**Material supplied:**
(* ===== verification/Prelude.v ===== *)
(** * A verification development of Yearning's order lists, login handlers
      and WeCom notification (repository solomon-cc/yearning)

    ** The program

    The repository excerpt under [src/] has three Go files:
    - [src/handler/commom/types.go]: the request/response structs of the
      order pages ([PageInfo], [Search], [SQLOrder], [SQLQuery], ...), the
      column list [QueryField], the status-label constants [ORDER_IS_*] /
      [DATA_IS_*], and the two paged list queries [GetSQLOrderList] and
      [GetSQLQueryList] that run a chain of gorm calls
      ([Scopes] -> [Count] -> [Order("id desc")] -> [Offset] -> [Limit]).
    - [src/handler/login/login.go]: the HTTP handlers for LDAP login,
      password login, self-registration and the GitLab OAuth flow; they read
      and create rows of the [core_accounts] and [core_graineds] tables.
    - [src/lib/wx.go]: the WeCom (WeChat Work) notification bridge: a fixed
      e-mail -> WeCom-id table and [SendWxMsg], which sends a markdown message
      to the two parties of a [model.Message] and only logs a failure.

    The spec ([spec.md]) describes a larger order-workflow engine (approval
    chain, audit trail, scoped search).  Its code is not under [src/]; it
    and the parts of it that the sources call ([lib.Paging], the [model]
    structs, [GloOther], the response helpers of [commom]) are modelled
    from the spec and marked [spec_modelled] in the manifest.  The engine's
    worklists are served by [GetSQLOrderList] of [types.go], which is where
    the two halves meet.

    ** Files (in dependency order)

    - [Prelude] (this file): the [yearning_scope] notations for Go's
      wrapping 64-bit [int] arithmetic, the [goerr] error type, the tactics
      [go_case] / [go_simpl], the hint database [yearning], and the shared
      lemmas on [wrap64], on pages of a list ([take]/[drop]) and on
      conjunctions of filters.
    - [Types]: [commom/types.go]: every struct as a [Record], the status
      labels as an [Inductive] with the label table [status_label], the
      column list [QueryField] and its parser, and the [model] rows
      ([CoreSqlOrder], [CoreQueryOrder]) with the column projection that a
      gorm [Select] performs.
    - [Paging]: [lib.Paging] and the two list queries.  The database is a
      list of rows in primary-key order; a gorm scope is a row predicate;
      [Order("id desc")] is stdpp's [merge_sort]; [Offset]/[Limit] follow
      gorm v1, which drops a negative offset.  The handle's [LogMode] flag is
      explicit state, because [GetSQLOrderList] sets it on the shared handle.
    - [Accounts]: the account store ([core_accounts], [core_graineds]) with
      gorm's [First] under a column collation, the external collaborators of
      login (LDAP, Django password hashing, JWT, OAuth, HTTP) as the class
      [LoginEnv], and the store invariants.
    - [Login]: the handlers of [login.go], each a function from the store
      and the bound request to the new store and the HTTP response.
    - [Wx]: [userIds], [whoNeedToSend] and [SendWxMsg].
    - [Workflow]: the order workflow engine of the spec (sections 3 to 8),
      whose code is not under [src/]: the data model ([Order],
      [OrderStatus], [AuditEntry]), the AssignmentResolver ([eligible]),
      the AuditTrail ([audit_append], [History]), the legality of each
      transition on one order ([transition]), and a call as a read of a
      snapshot ([prepare]) followed by a compare-and-swap on
      [(status, current_step)] that writes the order, one audit entry and
      one event ([commit]).  [Spec.step] is the abstract lifecycle of
      spec 4.1, and the single-call lemmas (well-formedness, audit
      consistency) live here.
    - [Runs]: a [run] lists the stores the engine goes through; each call
      reads any earlier store of the run and commits against the newest,
      which covers every interleaving of concurrent calls.  The run
      invariants (well-formed orders, dense ids, unique work ids, an audit
      that only grows, orders that are never lost) are proved by rule
      induction on [run]; [run_seq] and [after] run a list of calls
      sequentially.
    - [Engine]: the engine's behaviour on concrete and symbolic call
      sequences: conflicts between calls from one snapshot, frozen terminal
      orders, the approval chain ([approve_all]) and its completion, and the
      scenario of spec 8.
    - [Notify]: the NotificationBridge of spec 6 on top of [SendWxMsg]:
      each committed event becomes one WeCom message per next actor (the
      owner when none follows); [call_notify] is a call followed by the
      delivery of the events it appended.  The markdown template and the
      e-mail of an account are section variables.
    - [Search]: ScopedSearch (spec 4.4): the engine's orders as
      [core_sql_orders] rows, the role scopes (owner, auditor with its
      audit lookup, admin) and the criteria of the [Search] struct
      ([search_filters]) handed to [GetSQLOrderList]; [Worklist] is a
      worklist request.
    - [Retry]: the bounded automatic retry of a call that lost the
      compare-and-swap (spec 7).  [attempt] reads the current store, lets
      the writes of other callers land, then commits; [retry n] makes at
      most [n + 1] attempts and retries only on [Conflict]; the section
      variables are those of [Notify].
    - [Repository]: the repository contract of spec 6 as the class
      [Repository] (Load, CompareAndSwap, AppendAudit, History, Rows,
      Query) with the class of its laws [RepositoryLaws]; the section
      [Client] proves the engine's update procedure ([apply_update]:
      compare-and-swap, then append) against any lawful repository; the
      instance [engine_repository] is the engine's store with [Query] served
      by [gorm_find] of [types.go] over the [core_sql_orders] rows.
    - [Identity]: the identity contract of spec 6 ([Resolve]) over the
      [core_accounts] rows the login handlers create ([directory_of], the
      role read from the [rule] column): the composition of [Login] with
      the engine's authority checks.

    ** What is proved (see PROJECT.json for the numbered claims)

    - Paging: the total count does not depend on the page; a page has
      [min 15 (count - 15 (page-1))] rows; the pages concatenate to the whole
      sorted result; rows come in descending id order and satisfy every
      scope; the scope list can be permuted ([Proper] instance); page 0 and
      negative pages, and pages past the int64 overflow bound, return page 1;
      [GetSQLOrderList] returns rows without their id ([QueryField] omits
      it) and turns on SQL logging for the whole process.  The gorm chain
      refines the repository's Query contract (matching rows, sorted by id
      descending, from the offset, at most the limit); the result does not
      depend on the physical order of rows with unique ids; and a client
      reading pages until a short one stops within [count / 15 + 1]
      requests, having read every matching row once.
    - Login: the store invariants (every account has a grained row; no two
      accounts collide under the collation) are preserved by every handler,
      except self-registration of an empty user name, which duplicates an
      account (a counterexample is proved); failures leave the store
      unchanged; password login succeeds exactly when the stored name is
      the requested one and the password checks; registering then logging in
      with the same password succeeds.  Every JSON response pairs its
      status code with its payload kind (301 exactly for the redirect, 200
      or 500 for an error message, 200 otherwise).  Several bugs are proved
      as theorems: a first LDAP login issues a token with an empty role; a
      new GitLab user is issued a token with an empty role though "rule"
      says "guest"; an empty GitLab profile makes the callback dereference
      nil; a failed JWT signature in password login produces no HTTP
      response; and in the callback it comes after the account was stored
      and ends in a panic, because [ERR_COMMON_MESSAGE] is handed the nil
      registration error.  [commom.ERR_COMMON_MESSAGE] is outside [src/];
      it is modelled as building its text with [err.Error()], which panics
      on a nil error ([Login.common_message]).
    - Notification: [SendWxMsg] hands the API exactly one message and logs
      exactly the API's error; the message reaches nobody but its two
      parties (the id table is one-to-one and no address has the empty
      id, which an unknown e-mail becomes).  A workflow call's result never depends on WeCom, a call that
      commits nothing sends nothing, and a committed call announces its one
      event exactly once; the approval that ends a chain and a
      cancellation after it are sent with the same text.
    - Workflow engine (theorems of [Workflow], not numbered claims because
      the engine's code is outside [src/]): a failed call changes nothing
      and a call on a fresh read never fails with [Conflict]; in every run
      every order is well formed; every successful call moves an order by
      one step of [Spec.step] (refinement); two approvals from one snapshot
      give one success and one [Conflict], the step advancing by one;
      terminal orders are frozen under any interleaving; cancel is
      idempotent; an edit by a stranger is [Forbidden] and changes
      nothing; an approval succeeds exactly when the actor is eligible for
      the step the order waits on; approvals by eligible actors of every
      step end the chain in [AllEnded] (progress); the resolver returns
      exactly the accounts holding the step's label; the scenario of spec 8
      computes as stated.  In runs without rejections the last audit entry
      of an order carries its status; with rejections the idempotent append
      loses entries ([audit_loses_second_reject]), and two edits from one
      snapshot both commit ([concurrent_edits_lost_update]).
    - Worklists: an owner sees only their orders and all of them on some
      page; an auditor sees only orders assigned to them or that they acted
      on, and keeps an order they approved in runs without rejections; but
      in any run, an approval at a step whose approval key is already in
      the audit trail (a round before a reject and re-edit) is dropped from
      the trail, and its auditor, unless assigned next, never sees the
      order in their worklist; the admin count is the number of
      orders ever created; a search by work id lists at most one order, of
      that work id; and once every step is approved by an eligible actor the
      admin worklist shows the order as [AllEnded] (progress).
    - Retry: a retry is its last attempt on the store the other callers
      left, the earlier attempts leaving no trace; it ends in [Conflict]
      only if every attempt was interfered with; it announces its
      transition at most once, whatever the number of conflicts; and it is
      an execution of the concurrency model of [Runs], so the run
      invariants hold of its result.
    - Repository: the engine's store is a lawful repository
      (refinement of the contract, its [Query] being the gorm chain); the
      engine's [commit] of an update is the contract's compare-and-swap,
      then the append, then the event; against any lawful repository an
      update lands exactly on the expected version, the history grows by at
      most one entry, and of two updates from one snapshot the second is
      refused.
    - Identity: every account a login handler creates has the rule
      [guest], whatever the request asks, so in every store reached by any
      sequence of login, registration and OAuth calls nobody resolves to an
      admin, and an account edits, deletes or cancels an order it does not
      own only to be refused with [Forbidden].

    ** Bounds and fuel

    Only the paged client [read_pages] has fuel, the number of page
    requests; [count / 15 + 1] requests are enough, which is the
    termination theorem.  [retry] recurses on its retry bound [n], the
    spec's "small bounded count": it makes at most [n + 1] attempts, and
    one attempt without interference is enough to rule out [Conflict].
    Every other function is structural.  Go's [int] is
    64-bit; [Paging] is computed with [wrap64], and the page bound
    [max_page = 614891469123651720] keeps [15 * page] inside an int64.
    Worklist completeness assumes at most [15 * max_page] orders, so that
    every row has a page in range.  Engine ids and steps are [nat]: the
    spec gives them no width.

    ** Not modelled

    HTTP routing and request binding (a bind failure is a [None] request),
    the wire format of responses (a response is a status code and a
    payload constructor), the implementations of LDAP bind, Django hashing,
    JWT signing, OAuth exchange and the WeCom client (fields of [LoginEnv] /
    [WxEnv], with only the law that a hash checks against its password),
    timestamps of audit entries, the multi-approver mode (the spec does not
    say what it changes), the template that turns a workflow event into
    a WeCom message (a section variable of [Notify]), and the department
    criterion of a search, which reads the account table. *)

From stdpp Require Export base list strings gmap sorting.
From Stdlib Require Export ZArith Lia.

Declare Scope yearning_scope.
Delimit Scope yearning_scope with go.
Open Scope Z_scope.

**Requirement:**
Everything in the material above from the line that has "role read from" through the line that has "descending, from the" must be duplicated exactly, with no other lines given.

**Written response:**
      role read from the [rule] column): the composition of [Login] with
      the engine's authority checks.

    ** What is proved (see PROJECT.json for the numbered claims)

    - Paging: the total count does not depend on the page; a page has
      [min 15 (count - 15 (page-1))] rows; the pages concatenate to the whole
      sorted result; rows come in descending id order and satisfy every
      scope; the scope list can be permuted ([Proper] instance); page 0 and
      negative pages, and pages past the int64 overflow bound, return page 1;
      [GetSQLOrderList] returns rows without their id ([QueryField] omits
      it) and turns on SQL logging for the whole process.  The gorm chain
      refines the repository's Query contract (matching rows, sorted by id
      descending, from the offset, at most the limit); the result does not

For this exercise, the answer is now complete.